→ Exercise aim: In the listing beneath this line, copy exactly the lines starting with the one containing "- intros key" and going on through the one containing "intros Hnil. rewrite".

*** Begin section ***

Lemma newest_of_new rows k r v :
  row_of r k v → (∀ r' v', r' ∈ rows → row_of r' k v' → v' ≤ v) → newest_of (rows ++ [r]) k r.
Proof.
  intros Hr Hmax. split; [apply elem_of_app; right; by apply list_elem_of_singleton|]. exists v. split; [done|].
  intros r' v'. rewrite elem_of_app, list_elem_of_singleton. intros [?| ->] Ho; [by eapply Hmax|].
  destruct (row_of_unique _ _ _ _ _ Hr Ho) as [_ ->]. lia.
Qed.

(** A row of [k] changes the entry of [k] only. *)
Lemma reduces_entry rows latest r k v latest' kept :
  reduces rows latest → row_of r k v → NoDup (map fst latest') →
  (∀ k', dict_get k' latest' = if String.eqb k' k then Some kept else dict_get k' latest) →
  newest_of (rows ++ [r]) k kept → reduces (rows ++ [r]) latest'.
Proof.
  intros [Hnd Hspec] Hr Hnd' Hget Hkept. split; [done|]. intros k'. rewrite Hget.
  destruct (String.eqb_spec k' k) as [->|Hne]; [done|]. specialize (Hspec k').
  assert (∀ v1, ¬ row_of r k' v1) as Hno by (intros v1 Ho; by destruct (row_of_unique _ _ _ _ _ Hr Ho)).
  destruct (dict_get k' latest) as [r0|].
  - apply newest_of_snoc; [done|]. intros v0 v1 _ Ho. by apply Hno in Ho.
  - intros r' v'. rewrite elem_of_app, list_elem_of_singleton. intros [?| ->]; [by apply Hspec|apply Hno].
Qed.

Lemma take_row_reduces rows latest r :
  valid_row r → reduces rows latest → ∃ latest', take_row latest r = Ok latest' ∧ reduces (rows ++ [r]) latest'.
Proof.
  intros (k & v & Hr) Hred. pose proof (rd_newest _ _ Hred k) as Hk. pose proof (rd_keys _ _ Hred) as Hnd.
  unfold take_row. rewrite (proj1 Hr), (proj2 Hr). cbn [res_bind].
  destruct (dict_get k latest) as [kept|] eqn:Hget.
  - destruct Hk as [Hin (old & Hold & Hmax)]. rewrite (proj2 Hold). cbn [res_bind]. eexists. split; [reflexivity|].
    destruct (Z.ltb_spec old v).
    + eapply reduces_entry; [done|done|by apply dict_set_NoDup|intros; apply dict_get_set|].
      eapply newest_of_new; [done|]. intros r' v' Hin' Ho. specialize (Hmax r' v' Hin' Ho). lia.
    + eapply (reduces_entry _ _ _ _ _ _ kept); [done|done|done| |].
      * intros k'. by destruct (String.eqb_spec k' k) as [->|].
      * apply newest_of_snoc; [by split; [|exists old]|]. intros v0 v1 H0 H1.
        destruct (row_of_unique _ _ _ _ _ Hold H0) as [_ <-]. destruct (row_of_unique _ _ _ _ _ Hr H1) as [_ <-]. lia.
  - eexists. split; [reflexivity|].
    eapply reduces_entry; [done|done|by apply dict_set_NoDup|intros; apply dict_get_set|].
    eapply newest_of_new; [done|]. intros r' v' Hin Ho. by destruct (Hk r' v').
Qed.
Lemma event_row_keyed d row : event_row d = Some row →
  ∃ k v id, id_of row = Some (JStr id) ∧ VersionedTarget.digest (JArr [JStr k; JInt v]) = Ok id ∧ row_of (row_value row) k v.
Proof.
  unfold event_row. destruct (payload d) as [[]|]; try done.
  destruct (project _ _) eqn:E; [|done]. intros [= <-]. by eapply Hproject.
Qed.

(** A call on the target writes the row of an event, or leaves the table. *)
Definition row_touched (w w' : gmap string fields * Y) : Prop :=
  w'.1 = w.1 ∨ ∃ k d row id, events !! k = Some d ∧ event_row d = Some row ∧ id_of row = Some (JStr id) ∧ w'.1 = <[id := row]> w.1.

Lemma row_touched_keeps w w' : row_touched w w' → table_sound w → table_sound w' ∧ ∀ d, row_written w d → row_written w' d.
Proof.
  destruct w as [tbl y], w' as [tbl' y']. cbn.
  intros [Htbl|(k & d & row & id & Hd & Hrow & Hid & Htbl)] Hs; cbn in Htbl; subst tbl'; [done|]. split.
  - intros id' row'. cbn. destruct (decide (id' = id)) as [->|Hne].
    + rewrite lookup_insert_eq. intros [= <-]. split; [done|by eauto].
    + rewrite lookup_insert_ne by done. apply Hs.
  - intros d' (id' & row' & Hrow' & Hid' & Hl). exists id', row'. split_and!; [done..|]. cbn in *.
    destruct (decide (id' = id)) as [->|Hne]; [|by rewrite lookup_insert_ne].
    rewrite lookup_insert_eq. f_equal. destruct (Hs _ _ Hl) as (_ & k' & d1 & Hd1 & Hrow1).
    apply (Hids k k' d d1 row row'); [done..|]. by rewrite Hid, Hid'.
Qed.

Abbreviation target_step := (world_step events row_written row_touched).
Abbreviation target_good := (good events table_sound row_written).

Section among.
Context (env : M (store * (gmap string fields * Y)) unit) (Henv : ∀ w, target_good w → wp env (λ _ w', rtc target_step w w') w).
Context (Hclock : ∀ y, match (clk y).1 with Ok now => in_calendar config now | Raise _ => True end).
(** [pyproject.toml], [compatibility.json] and [_version.py] state the same
    version; the first two state the same dependencies; the license is Apache-2.0. *)
Record versions_agree (l : log) (version compatibility : pyval) : Prop := {
  va_project : ∃ text document project,
    ReadText ["pyproject.toml"%string] (Ok text) ∈ l ∧ toml_loads text = Ok document ∧
    subscript document "project" = Ok project ∧ subscript project "version" = Ok version ∧
    subscript project "license" = Ok (PStr "Apache-2.0") ∧
    ∃ dependencies stated constraints, subscript project "dependencies" = Ok dependencies ∧
      elements dependencies = Ok stated ∧ subscript compatibility "dependencies" = Ok (PMapping constraints) ∧
      ∀ x, x ∈ stated ↔ ∃ name constraint, (name, constraint) ∈ constraints ∧
        x = PStr (key_text name +:+ format_value constraint);
  va_compatibility : ∃ text items,
    ReadText ["compatibility.json"%string] (Ok text) ∈ l ∧ json_loads text = Ok compatibility ∧
    compatibility = PMapping items ∧ same_value (default PNone (mapping_get "version" items)) version;
  va_source : ∃ text body before targets target value after v,
    ReadText ["src"; "meridian_storage"; "projection"; "_version.py"]%string (Ok text) ∈ l ∧
    ast_body text = Ok body ∧ body = before ++ Assign targets value :: after ∧
    target ∈ targets ∧ name_id target = Some "__version__"%string ∧ literal_eval value = Ok v ∧ same_value v version;
}.

(** Every Python source was read and contains the license header; every contract
    was read and contains the SPDX marker. *)
Record licensed (l : log) : Prop := {
  li_sources d : d ∈ ["src"; "tests"; "scripts"]%string →
    ∃ sources, Listed [d] "*.py" (Ok sources) ∈ l ∧
      ∀ p, p ∈ sources → ∃ before after,
        ReadText p (Ok (before +:+ "Licensed under the Apache License, Version 2.0" +:+ after)) ∈ l;
  li_contracts : ∃ contracts, Listed ["contracts"%string] "*.json" (Ok contracts) ∈ l ∧
    ∀ p, p ∈ contracts ++ [["compatibility.json"%string]; ["validation"; "dependencies.json"]%string] →
      ∃ text items, ReadText p (Ok text) ∈ l ∧ json_loads text = Ok (PMapping items) ∧
        mapping_get "$comment" items = Some (PStr "SPDX-License-Identifier: Apache-2.0");
}.

(** The three packages are installed in the versions that the lock of the chosen
    profile gives, and the lock names no others. *)
Definition locked (l : log) : Prop :=
  ∃ env text locks profiles packages,
    Environment (Ok env) ∈ l ∧ ReadText ["validation"; "dependencies.json"]%string (Ok text) ∈ l ∧
    json_loads text = Ok locks ∧ subscript locks "profiles" = Ok profiles ∧
    subscript profiles (default "core-1.1.0"%string (dict_get "MERIDIAN_VALIDATION_PROFILE" env)) = Ok (PMapping packages) ∧
    length packages = 3%nat ∧
    ∀ name, name ∈ ["meridian-storage-core"; "meridian-storage-semantics"; "meridian-storage-query"]%string →
      ∃ v key package, Installed name (Ok v) ∈ l ∧ (key, package) ∈ packages ∧ key_text key = name ∧
        subscript package "version" = Ok (PStr v).

(** The test report was read: over its suites some tests ran, and none failed,
    raised or was skipped. *)
Definition suites_of (root : element) : list element :=
  if String.eqb (tag root) "testsuite" then [root] else children root.
Definition sums_to (root : element) (field : string) (n : Z) : Prop :=
  ∃ counts, Forall2 (λ suite k, int_of (default "0"%string (dict_get field (attrib suite))) = Ok k) (suites_of root) counts ∧
    n = foldr Z.add 0 counts.
Definition all_passed (l : log) (tests : Z) : Prop :=
  ∃ root, Parsed ["build"; "evidence"; "junit.xml"]%string (Ok root) ∈ l ∧ tests ≠ 0 ∧ sums_to root "tests" tests ∧
    sums_to root "failures" 0 ∧ sums_to root "errors" 0 ∧ sums_to root "skipped" 0.

(** The commands: lint, format, types, tests with coverage, the installed
    packages, the build, and the check of every file the build left. *)
Definition required_commands (artifacts : list path) : list (list string) :=
  [[executable; "-m"; "ruff"; "check"; "."];
   [executable; "-m"; "ruff"; "format"; "--check"; "."];
   [executable; "-m"; "mypy"; "src"; "tests"; "scripts"];
   [executable; "-m"; "pytest"; "--cov"; "--cov-report=term-missing"; "--cov-report=xml:build/evidence/coverage.xml";
    "--cov-report=json:build/evidence/coverage.json"; "--junitxml=build/evidence/junit.xml"];
   [executable; "-m"; "pip"; "check"];
   [executable; "-m"; "build"; "--no-isolation"; "--sdist"; "--wheel"; "--outdir"; root_path +:+ "/build/release"; "."]]%string ++
  [[executable; "-m"; "twine"; "check"]%string ++ map (λ p, root_path +:+ "/" +:+ join "/" p) artifacts].
Definition release_files (l : log) (artifacts : list path) : Prop :=
  ∃ entries, Entries ["build"; "release"]%string (Ok entries) ∈ l ∧
    (∀ p, p ∈ entries → p ∈ artifacts ∨ IsFile p (Ok false) ∈ l) ∧ ∀ p, p ∈ artifacts → p ∈ entries.

(** ** Logs *)
Definition watches (c : host_call) : bool := match c with Ran _ _ _ | Wrote _ _ _ => false | _ => true end.
(** The processes that ran and the files that were written. *)
Definition effects (l : log) : log := List.filter (λ c, negb (watches c)) l.

Abbreviation anything := (λ (_ : log) (_ : host_call), True).
Abbreviation never := (λ _ : host_call, false).
Abbreviation grows := (CallLog.grows anything never watches).
Abbreviation triple := (CallLog.triple anything never watches).

Lemma effects_app l l' : effects (l ++ l') = effects l ++ effects l'.
Proof. apply List.filter_app. Qed.
Lemma effects_grows l l' : grows l l' → effects l' = effects l.
Proof.
  intros (k & -> & Hk & _). rewrite effects_app. replace (effects k) with (@nil host_call); [by rewrite app_nil_r|].
  symmetry. induction Hk as [|c k Hc _ IH]; [done|]. unfold effects. cbn. by rewrite Hc.
Qed.

Lemma watched {A} l (ev : res A → host_call) (m : M W A) (Q : A → log → Prop) :
  (∀ r, watches (ev r) = true) → (∀ a, Q a (l ++ [ev (Ok a)])) → triple l (recorded ev m) Q.
Proof. intros Hev HQ. by apply triple_recorded. Qed.

(** What was in the log is in the log that grew from it. *)
Ltac forward Hg :=
  cbv beta in *; apply grows_prefix in Hg;
  repeat match goal with
  | Hin : ?x ∈ ?l |- _ => match type of Hg with l `prefix_of` ?l' => apply (in_prefix l l' x Hg) in Hin end
  end; clear Hg.
Ltac seen := first [eassumption | apply in_snoc].
Ltac watch lem := eapply triple_bind; [apply lem|].
Tactic Notation "checked" ident(b) ident(Heq) := eapply triple_check; intros b Heq.

Lemma read_text_triple l p : triple l (read_text p) (λ t l', ReadText p (Ok t) ∈ l').
Proof. apply watched; [done|]. intros. apply in_snoc. Qed.
Lemma read_json_triple l p : triple l (read_json p) (λ v l', ∃ t, ReadText p (Ok t) ∈ l' ∧ json_loads t = Ok v).
Proof.
  unfold read_json. watch read_text_triple. intros t l1 _ Ht. apply triple_lift. intros v Hv. by exists t.
Qed.
Lemma rglob_triple l p pattern : triple l (rglob p pattern) (λ ps l', Listed p pattern (Ok ps) ∈ l').
Proof. apply watched; [done|]. intros. apply in_snoc. Qed.
Lemma lookupGroup_groupPush (key matchingUrl : string) (tab : Tab.t)
    (tabGroups : list (string * list Tab.t)) :
  lookupGroup key (groupPush matchingUrl tab tabGroups)
  = if String.eqb matchingUrl key
    then Some (default [] (lookupGroup matchingUrl tabGroups) ++ [tab])
    else lookupGroup key tabGroups.
Proof.
  induction tabGroups as [|[k tabs] rest IH].
  - simpl. by destruct (String.eqb matchingUrl key).
  - cbn [groupPush lookupGroup].
    destruct (String.eqb_spec k matchingUrl) as [->|Hk].
    + cbn [lookupGroup]. by destruct (String.eqb matchingUrl key).
    + cbn [lookupGroup]. rewrite IH.
      destruct (String.eqb_spec k key) as [->|Hk'].
      * by rewrite (proj2 (String.eqb_neq _ _) (not_eq_sym Hk)).
      * done.
Qed.

Lemma groupPush_keys (matchingUrl : string) (tab : Tab.t)
    (tabGroups : list (string * list Tab.t)) :
  (groupPush matchingUrl tab tabGroups).*1
  = if bool_decide (matchingUrl ∈ tabGroups.*1) then tabGroups.*1
    else tabGroups.*1 ++ [matchingUrl].
Proof.
  induction tabGroups as [|[k tabs] rest IH].
  - rewrite bool_decide_eq_false_2 by (simpl; intros H; inversion H). done.
  - cbn [groupPush]. destruct (String.eqb_spec k matchingUrl) as [->|Hk].
    + rewrite bool_decide_eq_true_2; [done|]. simpl. by left.
    + rewrite fmap_cons, IH. cbn [fst fmap list_fmap].
      destruct (decide (matchingUrl ∈ rest.*1)) as [Hin|Hnotin].
      * rewrite !bool_decide_eq_true_2; [done|by right|done].
      * rewrite !bool_decide_eq_false_2; [done| |done].
        intros Hin. apply elem_of_cons in Hin as [?|?]; [congruence|done].
Qed.

Lemma lookupGroup_elem (key : string) (tabs : list Tab.t)
    (tabGroups : list (string * list Tab.t)) :
  NoDup tabGroups.*1 ->
  (key, tabs) ∈ tabGroups <-> lookupGroup key tabGroups = Some tabs.
Proof.
  induction tabGroups as [|[k ts] rest IH]; intros Hnodup.
  - split; [intros H; by inversion H|discriminate].
  - rewrite fmap_cons in Hnodup. apply NoDup_cons in Hnodup as [Hk Hnodup].
    cbn [lookupGroup]. rewrite elem_of_cons.
    destruct (String.eqb_spec k key) as [->|Hne].
    + split.
      * intros [[= ->]|Hin]; [done|]. exfalso. apply Hk.
        apply list_elem_of_fmap. by exists (key, tabs).
      * intros [= ->]. by left.
    + rewrite <- (IH Hnodup). split.
      * intros [[= ? ?]|Hin]; [congruence|done].
      * by right.
Qed.

Lemma groupTabs_snoc (allTabs : list Tab.t) (tab : Tab.t) :
  groupTabs (allTabs ++ [tab])
  = if isBlankURL (Tab.url tab) || isBrowserURL (Tab.url tab) then groupTabs allTabs
    else groupPush (getMatchingURL (Tab.url tab)) tab (groupTabs allTabs).
Proof. unfold groupTabs. by rewrite foldl_app. Qed.

Lemma groupTabs_lookup (allTabs : list Tab.t) (key : string) :
  lookupGroup key (groupTabs allTabs)
  = match filter (fun tab => groupedUnder key tab = true) allTabs with
    | [] => None
    | tabs => Some tabs
    end.
Proof.
  induction allTabs as [|tab allTabs IH] using rev_ind; [done|].
  rewrite groupTabs_snoc, filter_app, filter_cons, filter_nil.
  destruct (groupedUnder key tab) eqn:Hgrouped.
  - unfold groupedUnder in Hgrouped. apply andb_true_iff in Hgrouped as [Hskip Hkey].
    apply negb_true_iff in Hskip. apply String.eqb_eq in Hkey. rewrite Hskip.
    rewrite decide_True by done.
    rewrite lookupGroup_groupPush, Hkey, String.eqb_refl, IH.
    by destruct (filter (fun tab0 => groupedUnder key tab0 = true) allTabs).
  - rewrite decide_False by done. rewrite app_nil_r.
    destruct (isBlankURL (Tab.url tab) || isBrowserURL (Tab.url tab)) eqn:Hskip; [done|].
    unfold groupedUnder in Hgrouped. rewrite Hskip in Hgrouped. cbn [negb andb] in Hgrouped.
    by rewrite lookupGroup_groupPush, Hgrouped.
Qed.

Lemma groupTabs_keys (allTabs : list Tab.t) : NoDup (groupTabs allTabs).*1.
Proof.
  induction allTabs as [|tab allTabs IH] using rev_ind; [constructor|].
  rewrite groupTabs_snoc.
  destruct (isBlankURL (Tab.url tab) || isBrowserURL (Tab.url tab)); [done|].
  rewrite groupPush_keys.
  destruct (decide (getMatchingURL (Tab.url tab) ∈ (groupTabs allTabs).*1)) as [Hin|Hnotin].
  - by rewrite bool_decide_eq_true_2.
  - rewrite bool_decide_eq_false_2 by done.
    apply NoDup_app. split; [done|]. split; [|apply NoDup_singleton].
    intros k Hk Hk'. apply list_elem_of_singleton in Hk' as ->. done.
Qed.

Lemma groupTabs_elem (allTabs : list Tab.t) (key : string) (tabs : list Tab.t) :
  (key, tabs) ∈ groupTabs allTabs
  <-> tabs = filter (fun tab => groupedUnder key tab = true) allTabs /\ tabs <> [].
Proof.
  rewrite (lookupGroup_elem _ _ _ (groupTabs_keys allTabs)), groupTabs_lookup.
  destruct (filter (fun tab => groupedUnder key tab = true) allTabs) as [|t ts].
  - split; [discriminate|]. by intros [-> ?].
  - split; [by intros [= <-]|]. by intros [-> _].
Qed.

(** X27: the groups of the startup reconciler.  [tabGroups] has one
    entry per canonical key, and the entry of a key lists, in the browser's
    order, exactly the tabs with that key that are neither blank nor
    browser pages; a key without such a tab has no entry.  So every such
    tab is in exactly one group, and no blank or browser page is in
    any. *)
Theorem groupTabs_partitions (allTabs : list Tab.t) :
  NoDup (groupTabs allTabs).*1
  /\ (forall key tabs,
        (key, tabs) ∈ groupTabs allTabs
        <-> tabs = filter (fun tab => groupedUnder key tab = true) allTabs /\ tabs <> [])
  /\ (forall tab,
        tab ∈ allTabs ->
        if isBlankURL (Tab.url tab) || isBrowserURL (Tab.url tab)
        then forall key tabs, (key, tabs) ∈ groupTabs allTabs -> tab ∉ tabs
        else exists tabs,
            (getMatchingURL (Tab.url tab), tabs) ∈ groupTabs allTabs /\ tab ∈ tabs).
Proof.
  split; [apply groupTabs_keys|]. split; [apply groupTabs_elem|].
  intros tab Hin.
  destruct (isBlankURL (Tab.url tab) || isBrowserURL (Tab.url tab)) eqn:Hskip.
  - intros key tabs Hg Htab. apply groupTabs_elem in Hg as [-> _].
    apply list_elem_of_filter in Htab as [Hgrouped _].
    unfold groupedUnder in Hgrouped. by rewrite Hskip in Hgrouped.
  - exists (filter (fun t => groupedUnder (getMatchingURL (Tab.url tab)) t = true) allTabs).
    assert (tab ∈ filter (fun t => groupedUnder (getMatchingURL (Tab.url tab)) t = true) allTabs)
      as Htab.
    { apply list_elem_of_filter. split; [|done].
      unfold groupedUnder. rewrite Hskip. simpl. by apply String.eqb_eq. }
    split; [|done]. apply groupTabs_elem. split; [done|].
    intros Hnil. rewrite Hnil in Htab. by inversion Htab.
Qed.

Lemma concerns_unique (id id' : Z) (e : Event) : concerns id e -> concerns id' e -> id = id'.
Proof. destruct e; simpl; congruence || done. Qed.

Lemma closesOnly_app (ids : list Z) (events events' : list Event) :
  closesOnly ids events -> closesOnly ids events' -> closesOnly ids (events ++ events').
Proof. intros H H'. apply Forall_app. by split. Qed.

Lemma closesOnly_weaken (ids ids' : list Z) (events : list Event) :
  (forall id, id ∈ ids -> id ∈ ids') -> closesOnly ids events -> closesOnly ids' events.
Proof.
  intros Hsub H. eapply Forall_impl; [exact H|]. intros e He id Hid. by apply Hsub, He.
Qed.

Lemma closeSequentially_closesOnly (tabsToClose : list Tab.t) (w : World) :
  exists new,
    trace (closeSequentially tabsToClose w).2 = trace w ++ new
    /\ closesOnly (map Tab.id tabsToClose) new
    /\ Forall (fun e => forall tabId windowId, e <> FocusRequest tabId windowId) new.
Proof.
  destruct (closeSequentially_segments tabsToClose w) as (segments & Htr & Hsegs).
  exists (List.concat segments). split; [done|]. clear Htr.
  induction Hsegs as [|tab segment rest segments' Hseg _ IH]; [by split; constructor|].
  destruct IH as [IH1 IH2].
  destruct Hseg as (chain & Hchain & _ & Hend).
  assert (closesOnly (map Tab.id (tab :: rest)) segment
          /\ Forall (fun e => forall tabId windowId, e <> FocusRequest tabId windowId) segment)
    as [H1 H2].
  { assert (closesOnly (map Tab.id (tab :: rest)) chain
            /\ Forall (fun e => forall tabId windowId, e <> FocusRequest tabId windowId) chain)
      as [Hc1 Hc2].
    { split.
      - eapply Forall_impl; [exact Hchain|]. intros e [He| ->] id Hid; [|done].
        rewrite (concerns_unique _ _ _ Hid He). simpl. by left.
      - eapply Forall_impl; [exact Hchain|]. intros e [He| ->] t win; [|done].
        intros ->. done. }
    destruct Hend as [[_ ->]|[_ ->]]; [|done]. split.
    - apply closesOnly_app; [done|]. constructor; [|constructor]. by intros id Hid.
    - apply Forall_app. split; [done|]. constructor; [|constructor]. done. }
  cbn [List.concat]. split.
  - apply closesOnly_app; [done|].
    eapply closesOnly_weaken; [|exact IH1]. intros id Hid. simpl. by right.
  - apply Forall_app. by split.
Qed.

*** End section ***

→ Written answer:
  - intros key tabs Hg Htab. apply groupTabs_elem in Hg as [-> _].
    apply list_elem_of_filter in Htab as [Hgrouped _].
    unfold groupedUnder in Hgrouped. by rewrite Hskip in Hgrouped.
  - exists (filter (fun t => groupedUnder (getMatchingURL (Tab.url tab)) t = true) allTabs).
    assert (tab ∈ filter (fun t => groupedUnder (getMatchingURL (Tab.url tab)) t = true) allTabs)
      as Htab.
    { apply list_elem_of_filter. split; [|done].
      unfold groupedUnder. rewrite Hskip. simpl. by apply String.eqb_eq. }
    split; [|done]. apply groupTabs_elem. split; [done|].
    intros Hnil. rewrite Hnil in Htab. by inversion Htab.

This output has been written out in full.